Emory Healthcare seems to have come to a different conclusion. The hospital has not addressed the attorney general's legal opinion and has not responded to repeated requests for comment, but the health system did provide a statement to several outlets last week.

"Emory Healthcare uses consensus from clinical experts, medical literature, and legal guidance to support our providers as they make individualized treatment recommendations in compliance with Georgia's abortion laws and all other applicable laws," the health system wrote. "Our top priorities continue to be the safety and wellbeing of the patients we serve."

Mary Ziegler, a law professor at the University of California-Davis, says this disconnect is not uncommon in the post-Roe era, as medical providers in states with restrictive abortion laws have become more risk-averse. Running afoul of the law can carry criminal penalties in many states.

"This scenario in Georgia right now is an example of that where you have the attorney general who says, 'No problem, go ahead,' and you have doctors and their lawyers reading the law and saying, 'We're not so sure," Ziegler says.

Ziegler also pointed to two other Black women in Georgia, Amber Thurman and Candi Miller, whose deaths drew national attention. ProPublica reported last year that a state panel ruled their deaths preventable and likely the result of doctors being slow or unwilling to provide abortion care because of Georgia's law. Top Republicans in Georgia have disputed whether the state's abortion law played any role.

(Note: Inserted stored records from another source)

(* ===== verification/Connect.v ===== *)
(** Opening the connection to the collector (src/agent/src/transport.rs, [connect],
    [build_tls_client], [set_keepalive]): the order of the steps, what each one
    reads of the configuration, and the error of the first that fails.

    URL parsing, PEM parsing, rustls and tungstenite are not part of this
    repository: they are the operations of the class [Net], and [NetLaws] is what
    rustls documents of them.  [RefNet] is an instance with a small certificate
    authority. *)
From Stdlib Require Import Ascii.
From S2P Require Import Prelude Text Config.

Local Open Scope Z_scope.

(** The libraries [connect] calls; [None] is their error result. *)
Class Net : Type := {
  Uri : Type; Stream : Type; Cert : Type; Key : Type; Roots : Type;
  ClientConfig : Type; ServerName : Type; Tls : Type; Ws : Type;
  into_client_request : string -> option Uri;
  uri_host : Uri -> option string;
  uri_port : Uri -> option Z;
  tcp_connect : string -> Z -> option Stream;
  pem_certs : string -> list (option Cert);
  pem_private_key : string -> option (option Key);
  roots_empty : Roots;
  roots_add : Cert -> Roots -> option Roots;
  with_client_auth_cert : Roots -> list Cert -> Key -> option ClientConfig;
  server_name : string -> option ServerName;
  tls_connect : ClientConfig -> ServerName -> Stream -> option Tls;
  ws_handshake : Uri -> Tls -> option Ws;
  (* what can be observed of the values above *)
  trusted : Roots -> list Cert;
  config_anchors : ClientConfig -> list Cert;
  config_identity : ClientConfig -> list Cert * Key;
  server_chain : Stream -> list Cert;
  chain_verifies : list Cert -> ServerName -> list Cert -> bool;
  peer_chain : Tls -> list Cert;
  client_identity : Tls -> list Cert * Key
}.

The cases also highlighted Georgia's maternal mortality crisis disproportionately affecting Black women.

Debate over personhood

In the case of Adriana Smith, Ziegler says one reason Emory may be interpreting Georgia law in this way is because of a provision in the abortion law establishing what is known as "fetal personhood."

Fetal personhood is the idea that embryos and fetuses are people and have legal rights. In Georgia, for example, residents can claim a fetus as a dependent on state taxes.

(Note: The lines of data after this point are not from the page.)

(* ===== verification/Json.v ===== *)
(** Reading a [serde_json::Value]: the accessors of that crate the program uses,
    on the documented variants. *)
From S2P Require Import Prelude Text Schema.

Local Open Scope Z_scope.

Fixpoint assoc (k : string) (l : list (string * Value)) : option Value :=
  match l with
  | [] => None
  | (k', v) :: l' => if decide (k = k') then Some v else assoc k l'
  end.

(** [Value::get] with a key. *)
Definition get (k : string) (v : Value) : option Value :=
  match v with VObject l => assoc k l | _ => None end.

Definition as_str (v : Value) : option string :=
  match v with VString s => Some s | _ => None end.
Definition as_array (v : Value) : option (list Value) :=
  match v with VArray l => Some l | _ => None end.
Definition as_bool (v : Value) : option bool :=
  match v with VBool b => Some b | _ => None end.
Definition as_u64 (v : Value) : option Z :=
  match v with
  | VInt n => if (0 <=? n) && (n <=? Int.u64_max) then Some n else None
  | _ => None
  end.
Definition as_i64 (v : Value) : option Z :=
  match v with
  | VInt n => if (- 2 ^ 63 <=? n) && (n <? 2 ^ 63) then Some n else None
  | _ => None
  end.

(** [v.get(k).and_then(|x| x.as_str()).unwrap_or(d)]. *)
Definition get_str_or (d k : string) (v : Value) : string :=
  default d (get k v ≫= as_str).

(** [Iterator::find_map]. *)
Fixpoint find_map {A B} (f : A -> option B) (l : list A) : option B :=
  match l with
  | [] => None
  | x :: l' => match f x with Some y => Some y | None => find_map f l' end
  end.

Ziegler, author of the book Personhood, the New Civil War over Reproduction, says establishing fetal personhood has long been a goal of the anti-abortion movement.

Republican State Sen. Ed Setzler, who sponsored Georgia's 2019 abortion law, said in a statement that he believes Emory is interpreting the law correctly.

"I think it is completely appropriate that the hospital do what they can to save the life of the child," Setzler wrote in a statement to the AP. "I think this is an unusual circumstance, but I think it highlights the value of innocent human life. I think the hospital is acting appropriately."

After the fall of Roe v. Wade, existing state personhood laws could be enforced, resulting in consequences, both intended and unintended, such as in the Georgia case. Ziegler says the debate could open up an array of new legal questions for areas like in-vitro fertilization, the census or child support.

As these cases spur more legal challenges, the issue could eventually land at the U.S. Supreme Court.